It’s nearly 10 months into the pandemic and we are about to have another course of déjà vu.
As I write this, Marine are experiencing a footballing fairytale. Having fought their way through five qualifying rounds and two proper round ties to be drawn at home to Premier League giants Tottenham Hotspur. But if that was announced this week is ratified by the FA, it could well be Marine’s final game of what has been a chaotic season both off and on the pitch.
If one remembers back in March last year, when Covid-19 was making its mark on society as a whole. The three Step 3-4 league bodies (who call themselves the trident leagues) decided to both end the 2019/20 season there and then and also bring about an all too familiar phrase, null and void. That meant no promotion, no relegation and the achievements and failures of the previous 8 months would be treated as if they never happened.

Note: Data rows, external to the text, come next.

(* ===== verification/Prelude.v ===== *)
(** * SynchroTrace: a verification development

    SynchroTrace replays event traces of multi-threaded programs on simulated
    cores: the traces say what each thread computed, which bytes it read and
    wrote, which of them another thread had produced, and where it
    synchronised; the replay sends the memory accesses to a simulated memory
    system (Ruby) at the time the computation allows, and keeps the order that
    the synchronisation and the communication between threads demand.  It is
    built into the gem5 simulator, whose event queue drives it.

    ** The program's parts and the files that model them

    The names are those of modules.  A module is in the file of its name,
    except: RubyPortRetry and RubyPortEffects in RubyPortRuns.v;
    RubyPortFunctional in RubyPortSequencer.v; PacketQueueFunctional in
    PacketQueueSpec.v; PacketExamples in RubyPortExamples.v; SwitchRouting
    and SwitchSpec in SwitchSend.v; SwitchForward in SwitchWakeup.v;
    ThrottleSpec in ThrottleWakeup.v; NetWorldSpec in NetWorldOps.v; NetFlow
    in NetworkRun.v; NodeSetSpec in NodeSetOps.v; NetDestOps in
    NetDestRefines.v; TopologySpec in TopologyRoutes.v; MessageHeapSpec and
    MessageBufferSpec in MessageBufferFifo.v; EventQueueSpec in
    EventQueueOps.v; ReplayGrows in ReplayQueue.v.

    The replay engine (src/src/cpu/testers/synchrotrace):
    - StaticDeque: the ring buffer of events (lib/static_deque.hh, .cc).
    - STEvent: the event structures (ST_Event.hh).
    - CString, Requests, TraceParser, TraceLines: the readers of the trace files
      ([processCommEvent], [processCompEvent], [processPthreadEvent], ... of
      SynchroTrace.cc) with the C++ string functions they use, and the loop
      that cuts byte ranges into requests within a cache line.
    - SubEvents: [createSubEvents], which interleaves an event's accesses with
      its computation.
    - TriggerTime: the floating-point expression for the time of the next
      sub-event, with IEEE rounding.
    - ReplayState, Replay: class [SynchroTrace]: its data members as a record, one
      definition per member function in a state and error monad.
    - ReplayInv, ReplaySafe, ReplaySteps, ReplayHandlers, ReplaySystem: the
      invariant, the specification of every handler against it, and the
      transition system [step] in which the simulator advances time, fires
      the events the engine has scheduled and delivers responses.
    - ReplayFailures: the shape of the engine's vectors and maps for inputs that
      are in order, and the failures that are left then.
    - ReplayFrame, ReplaySchedule, ReplayEffects, ReplayEnd: what a handler
      leaves alone, the thread scheduler, requests and mutexes, barriers and
      the end of the simulation.
    - ReplayExamples, ReplayRuns: a complete run of two threads.
    - ReplayGrows, ReplayQueue, ReplayQueueExamples: the engine's pending
      events as they lie in the simulator's event queue, and the composition
      of the engine's steps with the queue's operations.

    The simulator (src/src/sim, src/src/base):
    - EventQueue, EventQueueSpec, EventQueueOps, EventQueueLoop,
      EventQueueExamples: the linked bins of eventq.hh and eventq.cc with their
      pointers, and a round of the main loop of simulate.cc.
    - IntMath, Bitfield: intmath.hh, bitfield.hh.

    The memory system (src/src/mem/ruby):
    - RubyAddress: common/Address.hh.
    - Replacement: system/LRUPolicy.hh and PseudoLRUPolicy.hh behind the class
      [Policy] with its laws [PolicyLaws].
    - CacheMemory, CacheSpec, CacheExamples: system/CacheMemory.cc, proved for any
      policy that keeps the laws.
    - Sequencer, SequencerSpec, SequencerRuns, SequencerCache,
      SequencerExamples: system/Sequencer.cc, proved for any cache that keeps
      the laws of [LineCacheLaws]; SequencerCache shows that CacheMemory does.
    - NodeSet, NodeSetSpec, NodeSetOps: the node sets of common/Set.cc.
    - NetDest, NetDestSpec, NetDestOps, NetDestRefines: common/NetDest.cc, the
      destinations of a message, built from node sets.
    - MessageHeap, MessageHeapSpec, MessageBuffer, MessageBufferSpec,
      MessageBufferFifo, MessageBufferExamples: buffers/MessageBuffer.cc with
      common/Consumer.hh and eventqueue/RubyEventQueue.cc.
    - RubyTables: system/TBETable.hh and TimerTable.cc.
    - PersistentTable, PersistentSpec: system/PersistentTable.cc, the
      starvation-free requests of the token protocols.
    - ShortestPath, ShortestPathSpec, Topology, TopologySpec, TopologyRoutes:
      network/Topology.cc, which computes the routing tables.
    - NetWorld: the objects of the simple network (network/simple) in one
      store; PerfectSwitch and Throttle: the operations of the files of these
      names; SimpleNetwork: SimpleNetwork.cc and Switch.cc with the set-up.
    - NetWorldSpec, NetWorldOps, SwitchRouting, SwitchSpec, SwitchSend,
      SwitchForward, SwitchWakeup, ThrottleSpec, ThrottleWakeup: what a wakeup
      of a switch and of a throttle does to the buffers, loop by loop.
    - NetFlow, NetworkRun, NetworkExamples: what the operations conserve, the
      transition system of a whole network, and a network built and run.
    - RubyStats, RubyStatsSpec: the round-trip and traffic statistics that
      SynchroTrace adds to system/System.cc.
    - RubyPort: system/RubyPort.cc, where the cores' requests enter Ruby, on
      packets, packet queues, physical memory, the statistics and a sequencer
      behind the class [RubySequencer]; RubyPortSequencer makes the sequencer
      of this development an instance.
    - RubyPortRetry, RubyPortEffects, RubyPortRuns, RubyPortFunctional,
      RubyPortExamples: the retry list, what each operation does to packets
      and queues, runs of a port, functional accesses, and concrete runs.

    The memory interface of gem5 (src/src/mem):
    - Packet, PacketSpec: packet.hh and packet.cc with the requests of
      request.hh; PacketQueue, PacketQueueSpec, PacketQueueFunctional:
      packet_queue.cc.
    - AbstractMemory, AbstractMemorySpec: abstract_mem.cc, physical memory.
    - PacketExamples: concrete runs of these and of the statistics.

    Frame holds what it means that an operation leaves a part of the state
    alone.  Prelude (this file) holds the error type and the state monad, machine
    integers, record updates, vectors, and the lemmas and tactics the other
    files share.

    ** How the model corresponds to the code

    A C++ object is a record with a field per data member, a member function a
    definition of the same name that takes the state and returns the new state
    or an [error]: an exception, a failing assertion, a [panic], or undefined
    behaviour (an access outside a vector, a null pointer, an unset value).
    Shared objects (events of the queue, cache entries, messages, packets)
    live in a store and are referred to by number.  Integers are [Z] with the wrap-around
    of their width written out where a computation can reach it.  Output for
    debugging is left out; output that the program keeps (statistics, traces)
    is data.  What the rest of the simulator does to a component (the order of
    events, the delay of responses, whether a port takes a request, random
    numbers, the memory of an object before its constructor, which shows where
    the code reads a member it has not set) is arbitrary.

    ** What the theorems show

    - Replay: no step of the simulation trips a scheduling assertion, follows
      a null pointer or takes from an empty deque, for arbitrary traces; for
      traces that are in order only unlocking a free lock and a trigger time
      beyond 63 bits can stop it; the engine's invariant holds in every
      reachable state; no core is forgotten and a response finds its core idle;
      a read of another thread's data is sent only after its producer; mutexes
      exclude, barriers open for all threads together, a stalled core is given
      its first ready thread, and the simulation stops exactly when the traces
      are replayed.
    - Traces: printing an event and reading the line gives the event back; any
      line is read as one typed event at the end of its thread's queue or has
      a flaw known by its text and error;
      requests cover the bytes of a range once and stay inside cache lines;
      sub-events keep all accesses and operations; trigger times lie in the
      future.
    - Event queue: each operation implements an operation on a list ordered by
      time and priority; the main loop advances, and servicing the events up
      to a time ends for handlers that schedule only later events.
    - Caches: the array implements a finite map from lines to entries, eviction
      makes room, the replacement policies protect what they should.
    - Sequencer: accepted requests are exactly those answered and those
      outstanding; store conditionals succeed exactly when still locked; the
      deadlock check fires exactly when a request is overdue.
    - Replay and event queue together: the queue holds exactly the engine's
      pending events, so what the queue services is a step of the engine.
    - Node sets, network destinations and message buffers refine finite sets
      and delayed first-in-first-out queues; timer tables name the earliest
      timer, and transaction tables are maps with a capacity; a persistent
      request waits for at most one request of every other processor.
    - Routing: the tables send a message along a path of least weight, and
      following them reaches a destination that links of total weight below
      10000 lead to.
    - Network: a switch forwards a message to a partition of its
      destinations, a throttle moves messages within its bandwidth; over any
      run every destination of an injected message is served exactly once, a
      network with nothing left to do has delivered everything, and no wakeup
      trips an assertion.
    - Packet queues send packets in the order of their times, lose none and
      do not get stuck; the one behaviour of the other side that trips an
      assertion is determined; functional reads and writes see exactly the queued
      bytes.  On physical memory a store conditional succeeds exactly when no
      write or store conditional has come after its load-locked.  The statistics are those of the history, with
      exact round trips.
    - Ruby port: no accepted request is lost or answered twice or elsewhere;
      the retry list is right in every reachable state; a core that waits for
      its responses is never refused; a callback carries the access out and
      queues the response unless the packet's buffer is too short; functional
      writes are read back.
    - The examples named in the findings of the manifest are concrete runs in
      which the code does something other than it means to.

    ** Bounds and fuel

    Loops over data recurse on the data.  Loops with fuel get as much as the
    loop can need: the splitting of byte ranges the number of bytes (a request
    takes at least one), scans of a trace line its length, the walk over a
    deque its capacity, the heap's moves the length of the vector, the event
    queue's searches the number of events, [serviceEvents] the ticks its events
    have left, the loops of
    intmath and of the policies' constructors their argument, the relaxation
    of shortest paths the sum of the distances plus one, a switch's loop over
    a buffer its messages plus one, a throttle's twice its messages plus two;
    the theorems show that it is enough.  Bounds that appear as hypotheses: simulated time below
    2^53 in the floating-point theorems (the code computes times in double),
    times below 2^63 where the engine runs on the event queue, fewer than
    2^29 calls on a message buffer (its counters are [int]; a bound on the
    messages of a network keeps them below 2^31), link weights below 2^30,
    packets of fewer than 2^16 bytes (the range of bytes found is kept in
    [uint16_t]), round trips of fewer than 2^31 cycles,
    sizes below 2^31 where the code uses [int].

    ** Not modelled

    The coherence protocols (SLICC sources; their C++ is generated at build
    time), the Garnet networks and the Orion power model, the memory
    controllers and the directory's storage, the random and network testers,
    the CPUs, instruction sets, caches, buses and devices inherited from gem5,
    checkpointing, the Python configuration.  Of the modelled classes,
    printing and debug output.  That the set-up code yields a network with the
    invariant of NetworkRun is shown for a concrete network, not for every
    topology. *)

From stdpp Require Export base gmap list strings.
From Stdlib Require Export ZArith Lia.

For the likes of South Shields and Worthing, it was a gutting call that wasted their efforts and investment to win promotion to Step 2 when they had varying levels of comfortable leads at the top of their respective tables, whereas for the likes of Dorchester Town, Stafford Rangers and Redditch United, they had gotten a massive reprieve despite having rotten seasons and being pretty much cast-iron certainties for relegation to Step 4.
It was also the ultimate kick in the teeth for two Step 6 clubs that had already clinched promotion mathematically, Vauxhall Motors and Jersey Bulls, the latter of which had won all 27 of their league games.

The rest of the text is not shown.